Problems with horizontal coordination are not necessarily a sign of bad management. Instead, they are nearly inevitable in any complex organization with multiple, specialized divisions. Business subunits adapt and fine-tune their metrics, language and incentives to excel at their required tasks. This very specialization, however, increases the difficulty of integrating activity across units.1 Salespeople talk past manufacturing engineers, and neither understands the scientists in research and development. The standardized work and information flows that cut horizontally across an organization can help coordinate action, but such flows work best when executing routine activities. In fact, their very reliability and efficiency limit their flexibility in doing new things.2 How then should companies perform nonroutine activities that require cross-unit coordination?

From our research, including case work at more than 100 organizations, we have found that managers can better execute novel initiatives across units by viewing the organization as a nexus of commitments — or personal promises that employees make to each other (see “About the Research,” p. 74). Using that perspective, they can take practical steps to identify critical commitments within the organization, locate and diagnose breakdowns and intervene to fix them. Managing by commitment increases organizational flexibility because managers and employees can exercise discretion in selecting the best people to work with and negotiate terms tailored to the task at hand.
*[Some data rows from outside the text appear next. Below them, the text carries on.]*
(* ===== verification/Backoff.v ===== *)
(** * Backoff (util/backoff)

    The retry delay: [Wait] sleeps for the current delay and multiplies it, in [float64], up to the maximum.
    Whether the context ends first is an argument. *)

From S2P Require Import Prelude GoFloat.

Module Backoffs.
Import Float64.

Record Backoff : Type := mkBackoff { initialDelay : Z; maxDelay : Z; multiplier : float64; currentDelay : Z }.

(** [New] *)
Definition New (initialDelay maxDelay : Z) (multiplier : float64) : Backoff :=
  mkBackoff initialDelay maxDelay multiplier initialDelay.

(** [Wait]: [cancelled] is whether the context ends before the delay does *)
Definition Wait (b : Backoff) (cancelled : bool) : Backoff * bool :=
  if cancelled then (b, false)
  else
    let d := to_int64 (fmul (of_int (currentDelay b)) (multiplier b)) in
    let d := if (maxDelay b <? d)%Z then maxDelay b else d in
    (mkBackoff (initialDelay b) (maxDelay b) (multiplier b) d, true).

(** [Reset] *)
Definition Reset (b : Backoff) : Backoff := mkBackoff (initialDelay b) (maxDelay b) (multiplier b) (initialDelay b).

Definition CurrentDelay (b : Backoff) : Z := currentDelay b.

End Backoffs.

(** ** The schedule of a retry loop *)

Section Schedule.
Import Backoffs Float64.

Definition f2 : float64 := of_int 2.
Definition second : Z := 1000000000.

(** The delays slept by [n] waits that are not cancelled *)
Fixpoint schedule (b : Backoff) (n : nat) : list Z :=
  match n with O => [] | S n => CurrentDelay b :: schedule (Wait b false).1 n end.

Lemma schedule_capped b n : (Wait b false).1 = b -> schedule b n = replicate n (CurrentDelay b).
Proof. intros Hb. induction n as [|n IH]; [done|]. cbn [schedule replicate]. by rewrite Hb, IH. Qed.

(** The retry loop of reliable calls ([New(1s, 8s, 2.0)]) sleeps 1, 2, 4 and then always 8 seconds, and a reset starts over. *)
Theorem retry_schedule n : schedule (New second (8 * second) f2) (3 + n) = [second; 2 * second; 4 * second]%Z ++ replicate n (8 * second)%Z.
Proof.
  change (schedule (New second (8 * second) f2) (3 + n)) with
    ([second; CurrentDelay (Wait (New second (8 * second) f2) false).1; CurrentDelay (Wait (Wait (New second (8 * second) f2) false).1 false).1]
      ++ schedule (Wait (Wait (Wait (New second (8 * second) f2) false).1 false).1 false).1 n).
  rewrite schedule_capped by (vm_compute; reflexivity). reflexivity.
Qed.

End Schedule.
(** [step stops]: with [stops] the pool may be stopped meanwhile and the caller's context may end *)
Inductive step (stops : bool) (b : batch) : batch -> Prop :=
| S_check t l l' : fresh b = l ++ t :: l' -> ctxDone (pool b) = false ->
    step stops b (mkBatch (pool b) (l ++ l') (t :: checked b) (blocked b) (waiting b) (results b) (collected b) (panicked b))
| S_stopped t l l' : fresh b = l ++ t :: l' -> ctxDone (pool b) = true ->
    step stops b (mkBatch (pool b) (l ++ l') (checked b) (blocked b) (t :: waiting b) ((t, ctxErr) :: results b) (collected b) (panicked b))
| S_cancelled t l l' : checked b = l ++ t :: l' -> ctxDone (pool b) = true ->
    step stops b (mkBatch (pool b) (fresh b) (l ++ l') (blocked b) (t :: waiting b) ((t, ctxErr) :: results b) (collected b) (panicked b))
| S_send t l l' : checked b = l ++ t :: l' -> chanClosed (pool b) = false -> (length (tasks (pool b)) < taskBufferSize (pool b))%nat ->
    step stops b (mkBatch (enqueue (pool b) t) (fresh b) (l ++ l') (blocked b) (t :: waiting b) (results b) (collected b) (panicked b))
| S_send_closed t l l' : checked b = l ++ t :: l' -> chanClosed (pool b) = true ->
    step stops b (mkBatch (pool b) (fresh b) (l ++ l') (blocked b) (waiting b) (results b) (collected b) true)
| S_full t l l' : checked b = l ++ t :: l' -> chanClosed (pool b) = false -> ctxDone (pool b) = false ->
    (taskBufferSize (pool b) <= length (tasks (pool b)))%nat ->
    step stops b (mkBatch (pool b) (fresh b) (l ++ l') (t :: blocked b) (waiting b) (results b) (collected b) (panicked b))
| S_unblock t l l' : blocked b = l ++ t :: l' -> chanClosed (pool b) = false -> (length (tasks (pool b)) < taskBufferSize (pool b))%nat ->
    step stops b (mkBatch (enqueue (pool b) t) (fresh b) (checked b) (l ++ l') (t :: waiting b) (results b) (collected b) (panicked b))
| S_recover t l l' : blocked b = l ++ t :: l' -> chanClosed (pool b) = true ->
    step stops b (mkBatch (pool b) (fresh b) (checked b) (l ++ l') (t :: waiting b) ((t, canceled) :: results b) (collected b) (panicked b))
| S_take t ts n : tasks (pool b) = t :: ts -> idle (pool b) = Datatypes.S n ->
    step stops b (on_pool b (set_work (pool b) ts n (t :: running (pool b))))
| S_report t l l' : running (pool b) = l ++ t :: l' ->
    step stops b (mkBatch (set_work (pool b) (tasks (pool b)) (Datatypes.S (idle (pool b))) (l ++ l')) (fresh b) (checked b) (blocked b)
      (waiting b) ((t, run t) :: results b) (collected b) (panicked b))
| S_collect t e l l' r r' : waiting b = l ++ t :: l' -> results b = r ++ (t, e) :: r' ->
    step stops b (mkBatch (pool b) (fresh b) (checked b) (blocked b) (l ++ l') (r ++ r') (collected b ++ [(t, e)]) (panicked b))
| S_lost t l l' : stops = true -> running (pool b) = l ++ t :: l' -> ctxDone (pool b) = true ->
    step stops b (on_pool b (set_work (pool b) (tasks (pool b)) (idle (pool b)) (l ++ l')))
| S_worker_exits n : stops = true -> idle (pool b) = Datatypes.S n -> ctxDone (pool b) || (chanClosed (pool b) && bool_decide (tasks (pool b) = [])) = true ->
    step stops b (on_pool b (set_work (pool b) (tasks (pool b)) n (running (pool b))))
| S_caller_done t l l' : stops = true -> waiting b = l ++ t :: l' ->
    step stops b (mkBatch (pool b) (fresh b) (checked b) (blocked b) (l ++ l') (results b) (collected b ++ [(t, ctxErr)]) (panicked b))
| S_cancel : stops = true -> step stops b (on_pool b (cancel (pool b)))
| S_close : stops = true -> ctxDone (pool b) = true -> step stops b (on_pool b (closeTasks (pool b))).

(** [SubmitAndWait] of [n] tasks on a fresh pool of [k] workers *)
Definition initial (k : Z) (n : nat) : batch := mkBatch (Start (New k)) (seq 0 n) [] [] [] [] [] false.
Definition reachable (stops : bool) (k : Z) (n : nat) (b : batch) : Prop := rtc (step stops) (initial k n) b.

(** It returns when every goroutine has appended its result *)
Definition returned (b : batch) : bool :=
  bool_decide (fresh b = []) && bool_decide (checked b = []) && bool_decide (blocked b = []) && bool_decide (waiting b = []).

End Batch.
End WorkerPools.

(** ** A batch on a pool that is not stopped *)

Section BatchLemmas.
Import WorkerPools.
Context {E : Type} (run : nat -> E) (ctxErr canceled : E).
Implicit Types b : batch (E := E).

(** Every task of the batch, wherever it is *)
Definition all_tasks (b : batch (E := E)) : list nat :=
  fresh b ++ checked b ++ blocked b ++ tasks (pool b) ++ running (pool b) ++ (results b).*1 ++ (collected b).*1.

(** The tasks whose goroutine waits for the result *)
Definition submitted (b : batch (E := E)) : list nat := tasks (pool b) ++ running (pool b) ++ (results b).*1.

Definition weight (b : batch (E := E)) : nat :=
  6 * length (fresh b) + 5 * length (checked b) + 4 * length (blocked b) + 3 * length (tasks (pool b)) +
  2 * length (running (pool b)) + length (results b).

Record batch_inv (n : nat) (b : batch (E := E)) : Prop := {
  bi_open : ctxDone (pool b) = false /\ chanClosed (pool b) = false /\ panicked b = false;
  bi_workers : (1 <= numWorkers (pool b))%nat /\ (idle (pool b) + length (running (pool b)) = numWorkers (pool b))%nat;
  bi_all : all_tasks b ≡ₚ seq 0 n;
  bi_waiting : waiting b ≡ₚ submitted b;
  bi_results : Forall (fun p => p.2 = run p.1) (results b);
  bi_collected : Forall (fun p => p.2 = run p.1) (collected b)
}.

Lemma batch_inv_initial k n : batch_inv n (initial k n).
Proof.
  split; cbn; try done.
  - destruct (k <=? 0)%Z eqn:E'; cbn; [lia|]. apply Z.leb_gt in E'. lia.
  - unfold all_tasks. cbn. by rewrite !app_nil_r.
Qed.

Lemma batch_inv_step n b b' : batch_inv n b -> step run ctxErr canceled false b b' -> batch_inv n b' /\ (weight b' < weight b)%nat.
Proof.
  intros [(Ho & Hc & Hp) (Hw & Hi) Ha Hwt Hr Hcl] Hs. unfold all_tasks, submitted, weight in *.
  destruct Hs; try congruence; cbn in *;
    repeat match goal with H : _ = _ ++ _ :: _ |- _ => rewrite H in *; clear H | H : tasks _ = _ :: _ |- _ => rewrite H in *; clear H end;
    rewrite ?length_app in *; cbn in *; rewrite ?fmap_app, ?fmap_cons, ?fmap_nil in *; cbn in *.
  all: split; [split; unfold all_tasks, submitted; cbn; rewrite ?fmap_app, ?fmap_cons, ?fmap_nil, ?length_app; cbn; try done; try lia|rewrite ?length_app; cbn; try lia].
  all: try (rewrite <- Ha; solve_Permutation).
  all: try (rewrite Hwt; solve_Permutation).
  all: try (rewrite ?Forall_app, ?Forall_cons in *; cbn in *; firstorder (subst; auto)).
  apply (Permutation_cons_inv (a := t)). transitivity (l ++ t :: l'); [solve_Permutation|]. rewrite Hwt. solve_Permutation.
Qed.
Definition exec (w : world) (a : label) : option world :=
  match a with
  | LEnter => if connected (mgr w) then Some (mkWorld (mgr w) (store w) (loops w) (Datatypes.S (entering w)) (waiting w) (panicked w)) else None
  | LRegister n key value t f =>
      if (0 <? entering w)%nat && bool_decide (loops w !! n = None) then Some (registerLocked w n key value t f) else None
  | LUnregister key f => Some (unregisterLocked w key f)
  | LClose => Some (closeLocked w)
  | LRelease i =>
      x ← waiting w !! i;
      if bool_decide (loops w = ∅) then Some (mkWorld (mgr w) (store w) (loops w) (entering w) (<[i := release x]> (waiting w)) (panicked w)) else None
  | LFinish i f => x ← waiting w !! i; if released x then Some (finish w x f (delete i (waiting w))) else None
  | LLoop n i =>
      lp ← loops w !! n; r ← loopStep (mgr w) (store w) lp i;
      let '(m, s, o) := r in
      Some match o with
           | Next lp' => mkWorld m s (<[n := lp']> (loops w)) (entering w) (waiting w) (panicked w)
           | Exit => mkWorld m s (delete n (loops w)) (entering w) (waiting w) (panicked w)
           | Panic => mkWorld m s (delete n (loops w)) (entering w) (waiting w) true
           end
  | LExpire l => Some (mkWorld (mgr w) (ls_revoke (store w) l) (loops w) (entering w) (waiting w) (panicked w))
  end.

Fixpoint execs (w : world) (l : list label) : option world :=
  match l with [] => Some w | a :: l => w' ← exec w a; execs w' l end.

(** A connected manager on an empty lease service, or on any other *)
Definition initial (p : string) (s : S) : world := mkWorld (Connect (NewEtcdManager p)) s ∅ 0 [] false.

End Manager.
End EtcdManagers.

(** The context of an etcd call ends within a minute, and not after the one of the caller. *)
Theorem WithEtcdDeadline_bound (now : Z) (d : option Z) :
  (EtcdManagers.WithEtcdDeadline now d <= now + EtcdManagers.DefaultEtcdTimeout)%Z /\
  (forall x, d = Some x -> (EtcdManagers.WithEtcdDeadline now d <= x)%Z).
Proof.
  unfold EtcdManagers.WithEtcdDeadline. destruct d as [d|]; [|split; [lia|done]].
  destruct (Z.leb_spec (d - now) EtcdManagers.DefaultEtcdTimeout); (split; [lia|]); intros x [= <-]; lia.
Qed.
Commitments also increase the effectiveness of execution. Before employees personally commit, they can demand a deeper understanding of what is required and the consequences of failing to deliver. To the extent that they see a promise as a personal pledge, they work harder to honor that commitment.

The Power of Commitments

As we define it, a commitment is a promise made by a performer to satisfy the concerns of a customer within the organization.3 Customer and performer refer simply to roles: An individual acts as a customer when making a request; a performer fulfills that request.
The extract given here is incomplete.